It is quite ironic that you would use these acts of aggression as an argument
that the country is in a civil war. But simply by calling them the "official"
government you have advocated the imposition of slavery on an entire nation at
the hands of thugs.

I find it quite disheartening to hear americans repeat propaganda as fact, and
use it in argument when they have no actual knowledge of the country, as I
have.

So, no, there is no productive debate when you can essentially make shit up
based on the impressions you have from propaganda, or regurgitate propaganda.

America is a curious place. The neocons hate somalis on the principle that
they are mostly muslim and thus must be evil. The liberals hate them because
they are free and well armed. Trying to clear up misconceptions is like trying
to argue with a citizen of the USSR who believed everything pravda said. You
can always quote pravda.

For instance, you assert that the tolls I mentioned in somalia were not
collected by the people who built and maintained the roads. This is a flat out
lie, which I now understand you simply made up because it fits your image of
the country.

Further, you assert there are "armed opportunists" who are collecting the
tolls, this is also a lie, and absurd to anyone who knows anything about
somalia. Only in america are highway travellers disarmed. In somalia such
bandits would not live long.

Oh, and in america there are "armed opportunists" who take "tolls" in the form
of "traffic violations" without much regard for whether they were actually
committed or not. They know that it is nearly impossible to get a hearing on
such a low level offense and certainly will cost more than simply paying the
fine. Therefore, for many if not most americans there is no justice system at
all.

That's bad enough, but they also are in the habit of stealing any significant
quantities of cash or valuable property they find in the cars they stop. They
are able to do this under what's called "asset forfieture" where they merely
need a pretext-- an unsupported assertion that the property was used in a
crime-- to steal it. This money does not go to road maintenance, but to the
personal enrichment of the cops who steal it.

In somalia, if you have been wronged, in order to get compensation, you have
to get a ruling from an impartial judge. In america, no judge is needed, the
highway robbers just take your property and file some paperwork. I'm not aware
of any such property ever being returned, despite most of the victims never
being charged, let alone convicted of a crime.

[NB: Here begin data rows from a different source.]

(* ===== verification/MethodStack.v ===== *)
(** * Method bodies: stack depth, handlers and lines

    Control arrives at a label with one stack depth, whichever way it comes;
    and the tables [Code] stores are the calls of the body, in order. *)
From Stdlib Require Import Sorting.Sorted.
From S2P Require Import Prelude.
From S2P Require Import Desc.
From S2P Require Import Op.
From S2P Require Import Format.
From S2P Require Import ClassIO.
From S2P Require Import PoolBuilder.
From S2P Require Import Code.
From S2P Require Import CodeWriter.
From S2P Require Import CodeProof.
From S2P Require Import CodeCorrect.
From S2P Require Import CodeFrame.
From S2P Require Import Builder.
From S2P Require Import MethodProof.

(** ** Depths *)

Definition depth_of (ls : list Label) (l : nat) : Z := match ls !! l with Some lb => ldepth lb | None => -1 end.

(** The labels a call may transfer control to. *)
Definition enters (x : cmd) : list nat :=
  match x with
  | CGoto l | CIf _ l => [l]
  | CTableSwitch _ _ d ts | CLookupSwitch d _ ts => d :: ts
  | _ => []
  end.

Lemma kstep_jumps k its k' i l : kstep k its k' -> kok k -> i ∈ its -> l ∈ jumps i ->
  exists lb, klabels k' !! l = Some lb /\ ldepth lb = kdepth k' /\ 0 <= kdepth k'.
Proof.
  intros H (Hd & _) Hi Hl. destruct H; try (apply elem_of_nil in Hi; contradiction); apply list_elem_of_singleton in Hi as ->; unfold jumps in Hl; cbn [body] in Hl; cbn [klabels kdepth].
  - apply elem_of_nil in Hl. contradiction.
  - apply list_elem_of_singleton in Hl as ->.
    match goal with H : note _ _ _ = _ |- _ => destruct (note_noted _ _ _ _ H) as (_ & _ & lb & E & Hd'); [lia|] end. eauto with lia.
  - match goal with H : notes _ _ _ = _ |- _ => destruct (notes_noted _ _ _ _ H) as (_ & _ & Hall); [lia|] end.
    destruct (Hall l Hl) as (lb & E & Hd'). eauto with lia.
Qed.

Lemma lookup_targets d ms ts c c' l : LookupSwitch d ms ts c = Some c' -> err c' = None -> l ∈ ts -> l ∈ map snd (sort_cases (combine ms ts)).
Proof.
  unfold LookupSwitch. destruct (len ms =? len ts) eqn:E; cbn [negb]; [|intros [= <-] He; destruct (fail_err _ _ _ He)]. to_Z. intros _ _ Hl.
  rewrite (Permutation_map snd (sort_cases_perm (combine ms ts))). revert ms E. induction ts as [|t ts IH]; intros [|m ms] E;
    try (apply elem_of_nil in Hl; contradiction); [unfold len in E; cbn in E; lia|].
  cbn. rewrite !len_cons in E. apply elem_of_cons in Hl as [->|Hl]; [apply list_elem_of_here|]. apply list_elem_of_further, IH; auto. lia.
Qed.

(** Right after the call, the labels it enters have the depth it leaves. *)
Lemma enters_depth x c c' l : cmd_ok x -> kok (core_of c) -> run_cmd x c = Some c' -> err c' = None -> l ∈ enters x ->
  exists lb, labels c' !! l = Some lb /\ ldepth lb = depth c' /\ 0 <= depth c'.
Proof.
  intros Hx Hk E He Hl.
  assert (H : forall i, kstep (core_of c) [i] (core_of c') -> l ∈ jumps i -> exists lb, labels c' !! l = Some lb /\ ldepth lb = depth c' /\ 0 <= depth c')
    by (intros i Hs Hj; apply (kstep_jumps _ _ _ i l Hs Hk); [apply list_elem_of_here|exact Hj]).
  destruct x; cbn [enters run_cmd cmd_ok] in *; try (apply elem_of_nil in Hl; contradiction).
  - destruct (goto_item l0 c c' Hk E He) as [_ Hs]. eapply H; eauto.
  - destruct (if_run k l0 c) as (pops & Er & Hp). destruct (if_op_facts k) as [Ho Hg]. rewrite Er in E.
    destruct (if_item _ l0 pops c c' Ho Hg Hp Hk E He) as [_ Hs]. eapply H; eauto.
  - destruct (table_item low high def targets c c' (proj1 Hx) (proj2 Hx) Hk E He) as [_ Hs]. eapply H; eauto.
  - destruct (lookup_item def matches targets c c' Hx Hk E He) as [_ Hs]. eapply H; [exact Hs|]. unfold jumps. cbn.
    apply elem_of_cons in Hl as [->|Hl]; [apply list_elem_of_here|apply list_elem_of_further]. eapply lookup_targets; eauto.
Qed.

Lemma Mark_depth l c c' : kok (core_of c) -> Mark l c = Some c' -> err c' = None ->
  exists lb, labels c' !! l = Some lb /\ ldepth lb = depth c' /\ 0 <= depth c' /\ (reachable c = true -> depth c = depth c').
Proof.
  intros (Hd & _) E He. unfold Mark in E. destruct (labels c !! l) as [lb|] eqn:El; [|discriminate]. cbn [mbind option_bind] in E. injection E as <-.
  pose proof (lookup_lt_Some _ _ _ El) as Hlt. cbn in Hd. revert He. cbv zeta. destruct (0 <=? pc lb); [intros He; destruct (fail_err _ _ _ He)|].
  cbn [reachable depth set_label set_labels]. destruct (0 <=? ldepth lb) eqn:E1; to_Z.
  - destruct (reachable c && negb (depth c =? ldepth lb)) eqn:E2; intros He; [destruct (fail_err _ _ _ He)|].
    cbn [labels depth set_reachable set_depth set_label set_labels]. eexists. rewrite list_lookup_insert_eq by exact Hlt. split_and!; [reflexivity|reflexivity|exact E1|].
    intros Hr. rewrite Hr in E2. cbn in E2. to_Z. auto.
  - destruct (reachable c); intros He; [|destruct (fail_err _ _ _ He)]. cbn [labels depth set_reachable set_label set_labels].
    eexists. rewrite list_insert_insert_eq, list_lookup_insert_eq by exact Hlt. split_and!; [reflexivity|reflexivity|lia|reflexivity].
Qed.

Lemma TryCatch_depth lo hi h t c c' : TryCatch lo hi h t c = Some c' -> err c' = None -> exists lb, labels c' !! h = Some lb /\ ldepth lb = 1.
Proof.
  intros E He. unfold TryCatch in E. cbn [labels set_handlers] in E. destruct (labels c !! h) as [lb|] eqn:El; [|discriminate].
  cbn [mbind option_bind] in E. injection E as <-. pose proof (lookup_lt_Some _ _ _ El) as Hlt. revert He.
  destruct (ldepth lb <? 0).
  - repeat bool_case; intros _; cbn [labels set_maxStack set_label set_labels set_handlers]; rewrite list_lookup_insert_eq by exact Hlt; eauto.
  - destruct (ldepth lb =? 1) eqn:E1; cbn [negb]; to_Z; repeat bool_case; intros He; try destruct (fail_err _ _ _ He);
      cbn [labels set_maxStack set_handlers]; eauto.
Qed.

(** C10: in a pass that is done the stack depth stays within 0 and max_stack,
    itself at most 65535, before every call; every branch and every switch
    target arrives at its label with one and the same depth, the one control
    falls into the label with and the body goes on from; and a handler is
    entered at depth 1. *)
Theorem depths_agree (body pre_ post_ : list cmd) (x : cmd) (c0 c ca cb : CodeWriter) :
  Forall cmd_ok body -> fresh c0 -> one_pass body c0 = Some (PDone c) ->
  body = pre_ ++ x :: post_ -> run pre_ c0 = Some ca -> run_cmd x ca = Some cb ->
  0 <= depth ca <= maxStack c /\ maxStack c <= 65535 /\
  (forall l, l ∈ enters x -> depth_of (labels c) l = depth cb) /\
  (forall l, x = CMark l -> depth_of (labels c) l = depth cb /\ (reachable ca = true -> depth ca = depth cb)) /\
  (forall lo hi h t, x = CTryCatch lo hi h t -> depth_of (labels c) h = 1).
Proof.
  intros Hb (p & r & v & wd & n & ml & ->) Hpass -> Hca Hcb. set (c0 := start p r v wd n ml) in *.
  destruct (pass_done _ _ _ Hpass) as (c1 & Hrun & He1 & Hr & Hres & He & Hlen & Hms & _).
  destruct (run_steps _ c0 c1 Hb (start_kok p r v wd n ml) Hrun He1) as (_ & Hk1 & its & Hs & _).
  destruct (ksteps_inv _ _ _ Hs (start_kok p r v wd n ml) (start_inv p r v wd n ml)) as [Hi1 _].
  destruct (resolve_done its c1 c Hi1 Hres He) as (Ec & _). assert (Hl : labels c = labels c1) by (rewrite Ec; reflexivity).
  assert (Hm : maxStack c = maxStack c1) by (rewrite Ec; reflexivity).
  destruct (pass_split pre_ x post_ c0 c1 Hb (start_kok p r v wd n ml) (start_inv p r v wd n ml) Hrun He1)
    as (ca' & cb' & its1 & its2 & Hca' & Hx & Hxok & Hka & Heb & Hia & _ & Hg & _ & _).
  rewrite Hca in Hca'. injection Hca' as <-. rewrite Hcb in Hx. injection Hx as <-.
  assert (Hlater : forall l lb d, labels cb !! l = Some lb -> ldepth lb = d -> 0 <= d -> depth_of (labels c) l = d).
  { intros l lb d El <- Hd. destruct (grows_labels _ _ Hg l lb El) as (lb' & El' & _ & Hd'). unfold depth_of. rewrite Hl. cbn in El'. rewrite El'. auto. }
  pose proof Hka as (Hda & _). cbn in Hda. pose proof (grows_max _ _ Hg) as Hgm. cbn in Hgm.
  destruct (run_cmd_step x ca cb Hxok Hka Hcb Heb) as (_ & its' & Hst). pose proof (grows_max _ _ (kstep_grows _ _ _ Hst)) as Hgm2. cbn in Hgm2.
  split_and!; try lia.
  - intros l Hin. destruct (enters_depth x ca cb l Hxok Hka Hcb Heb Hin) as (lb & E & Hd & H0). eauto.
  - intros l ->. destruct (Mark_depth l ca cb Hka Hcb Heb) as (lb & E & Hd & H0 & Hrr). eauto.
  - intros lo hi h t ->. destruct (TryCatch_depth _ _ _ _ _ _ Hcb Heb) as (lb & E & Hd). apply (Hlater h lb 1); auto; lia.
Qed.

(** The pass of the sample body, and the writer before its first branch. *)
Definition demo_start : CodeWriter :=
  start newPoolBuilder {| TKind := Desc.Int; Dims := 0; Name := [] |} (mkVersion Java5 0) ∅ 0 1.
Definition demo_final : CodeWriter := match one_pass demo_body demo_start with Some (PDone c) => c | _ => demo_start end.
Definition demo_at (n : nat) : CodeWriter := default demo_start (run (take n demo_body) demo_start).

Lemma depths_agree_witness :
  0 <= depth (demo_at 5) <= maxStack demo_final /\ maxStack demo_final <= 65535 /\
  (forall l, l ∈ enters (CIf Gt 1) -> depth_of (labels demo_final) l = depth (demo_at 6)) /\
  (forall l, CIf Gt 1 = CMark l -> depth_of (labels demo_final) l = depth (demo_at 6) /\ (reachable (demo_at 5) = true -> depth (demo_at 5) = depth (demo_at 6))) /\
  (forall lo hi h t, CIf Gt 1 = CTryCatch lo hi h t -> depth_of (labels demo_final) h = 1).
Proof.
  apply (depths_agree demo_body (take 5 demo_body) (drop 6 demo_body) (CIf Gt 1) demo_start demo_final (demo_at 5) (demo_at 6));
    [apply cmds_ok_dec; reflexivity|unfold fresh, demo_start; eauto 7|vm_compute; reflexivity..].
Defined.

(** ** Handlers *)

Definition try_of (x : cmd) : list handlerRec := match x with CTryCatch lo hi h t => [mkHandler lo hi h t] | _ => [] end.

Lemma run_handlers body c c' : run body c = Some c' -> handlers c' = handlers c ++ flat_map try_of body.
Proof.
  revert c. induction body as [|x body IH]; intros c E; cbn [run flat_map] in *; [rewrite app_nil_r; congruence|].
  destruct (run_cmd x c) as [c1|] eqn:E1; [|discriminate]. rewrite (IH _ E), app_assoc. f_equal. apply meta_run_cmd in E1.
  assert (H : handlers c1 = snd (fst (fst (meta_after x c)))) by (rewrite <- E1; reflexivity). rewrite H.
  destruct x; cbn [meta_after try_of meta fst snd]; rewrite ?app_nil_r; try reflexivity. repeat case_match; reflexivity.
Qed.

(** A row of the exception table and the call it comes from. *)
Definition row_of (ls : list Label) (h : handlerRec) (r : encodedHandler) : Prop :=
  ehStart r = u16 (pc_of ls (hstart h)) /\ ehEnd r = u16 (pc_of ls (hend h)) /\ ehHandler r = u16 (pc_of ls (hhandler h)) /\
  (catchType h = [] -> ehCatch r = 0).

Lemma encode_rows hs ls p rows p' : encode_handlers hs ls p = Some (rows, p') -> Forall2 (row_of ls) hs rows.
Proof.
  revert p rows p'. induction hs as [|h hs IH]; intros p rows p'; cbn [encode_handlers]; [intros [= <- <-]; constructor|].
  destruct (match catchType h with [] => (0, p) | t => Class_ t p end) as [ct p1] eqn:Et.
  destruct (ls !! hstart h) as [s|] eqn:E1; [|discriminate]. cbn [mbind option_bind]. destruct (ls !! hend h) as [e|] eqn:E2; [|discriminate].
  cbn [mbind option_bind]. destruct (ls !! hhandler h) as [t|] eqn:E3; [|discriminate]. cbn [mbind option_bind].
  destruct (encode_handlers hs ls p1) as [[rows2 p2]|] eqn:E4; [|discriminate]. cbn [mbind option_bind fst snd]. intros [= <- <-].
  constructor; [|eapply IH; eauto]. unfold row_of, pc_of. cbn [ehStart ehEnd ehHandler ehCatch]. rewrite E1, E2, E3. split_and!; auto.
  intros Hc. rewrite Hc in Et. congruence.
Qed.

(** The exception table [Code] stores has one row per [TryCatch] call, in
    the order of the calls, after the rows the method already had; each row
    holds the offsets of its three labels (65535 for a label that was never
    placed) and no catch type exactly as asked. *)
Theorem Code_handlers (limit i : nat) (body : list cmd) (b b' : Builder) :
  Forall cmd_ok body -> Code_bound limit i body b = Some b' -> berr b' = None ->
  exists m m' c0 c rows, methods b !! i = Some m /\ methods b' !! i = Some m' /\ fresh c0 /\ one_pass body c0 = Some (PDone c) /\
    mcode m' = w c /\ mhandlers m' = mhandlers m ++ rows /\ Forall2 (row_of (labels c)) (flat_map try_of body) rows.
Proof.
  intros Hb H He. destruct (Code_done _ _ _ _ _ H He) as (m & m' & sig & c0 & c & _ & Hm & _ & Hm' & (p & wd & n & ->) & Hpass & Hc & _ & _ & _ & _ & hs & p' & Eh & Ehs & _).
  eexists m, m', _, c, hs. split_and!; [exact Hm|exact Hm'|unfold fresh; eauto 7|exact Hpass|exact Hc|exact Ehs|].
  destruct (pass_done _ _ _ Hpass) as (c1 & Hrun & He1 & _ & Hres & Hec & _). pose proof Hrun as Hh. apply run_handlers in Hh. cbn [handlers start app] in Hh.
  destruct (run_steps body _ c1 Hb (start_kok _ _ _ _ _ _) Hrun He1) as (_ & _ & its & Hs & _).
  destruct (ksteps_inv _ _ _ Hs (start_kok _ _ _ _ _ _) (start_inv _ _ _ _ _ _)) as [Hi _].
  destruct (resolve_done its c1 c Hi Hres Hec) as (Ec & _). rewrite <- Hh. apply encode_rows in Eh. rewrite Ec in Eh |- *. exact Eh.
Qed.

(** A try block around a division, with a handler that returns -1. *)
Definition try_body : list cmd :=
  [CNewLabel; CNewLabel; CNewLabel; CMark 0; CIconst 1; CLoad TI 0; COp Idiv; CReturn; CTryCatch 0 1 2 (bs "java/lang/ArithmeticException");
   CMark 2; COp Pop; CIconst (-1); CMark 1; CReturn].
Definition try_result : Builder := default demo_builder (Code 0 try_body demo_builder).

Lemma Code_handlers_witness :
  exists m m' c0 c rows, methods demo_builder !! 0%nat = Some m /\ methods try_result !! 0%nat = Some m' /\ fresh c0 /\
    one_pass try_body c0 = Some (PDone c) /\ mcode m' = w c /\ mhandlers m' = mhandlers m ++ rows /\
    Forall2 (row_of (labels c)) (flat_map try_of try_body) rows.
Proof.
  apply (Code_handlers maxReplays 0 try_body demo_builder try_result); [|vm_compute; reflexivity|vm_compute; reflexivity].
  apply cmds_ok_dec. reflexivity.
Defined.

(** A try block all of whose labels are the same, never placed. *)
Definition unplaced_body : list cmd := [CNewLabel; CTryCatch 0 0 0 []; CIconst 0; CReturn].

(** A try block whose labels were never placed is not reported: [Code]
    stores a row of three 65535s, past the end of the code. *)
Theorem unplaced_handler_accepted :
  exists b' m', Code 0 unplaced_body demo_builder = Some b' /\ berr b' = None /\
    methods b' !! 0%nat = Some m' /\ mhandlers m' = [mkEH 65535 65535 65535 0] /\ len (mcode m') = 2.
Proof. eexists _, _. split_and!; vm_compute; reflexivity. Qed.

And you think you have "innocent until proven guilty"?

Think that is all just and good? fine, that may be a valid opinion. But every
characterization of somalia you make has a parallel in the USA.

Only when you talk about somalia you act as if it is some sort of moral
tragedy, but in the USA the same actions are above reproach?

This is the "magic of government" that I believe your schools indoctrinate you
into from a young age. If a man were force another man to work for him and
take %60 of his wages, you'd call that slavery.... but if the government does
it, as the government in the USA does, then somehow, thru the magic of
government this is no longer slavery, but taxation.

One thing you can't dispute about somalis. Since we got rid of barre, we have
not been enslaved.

Despite your many attempts.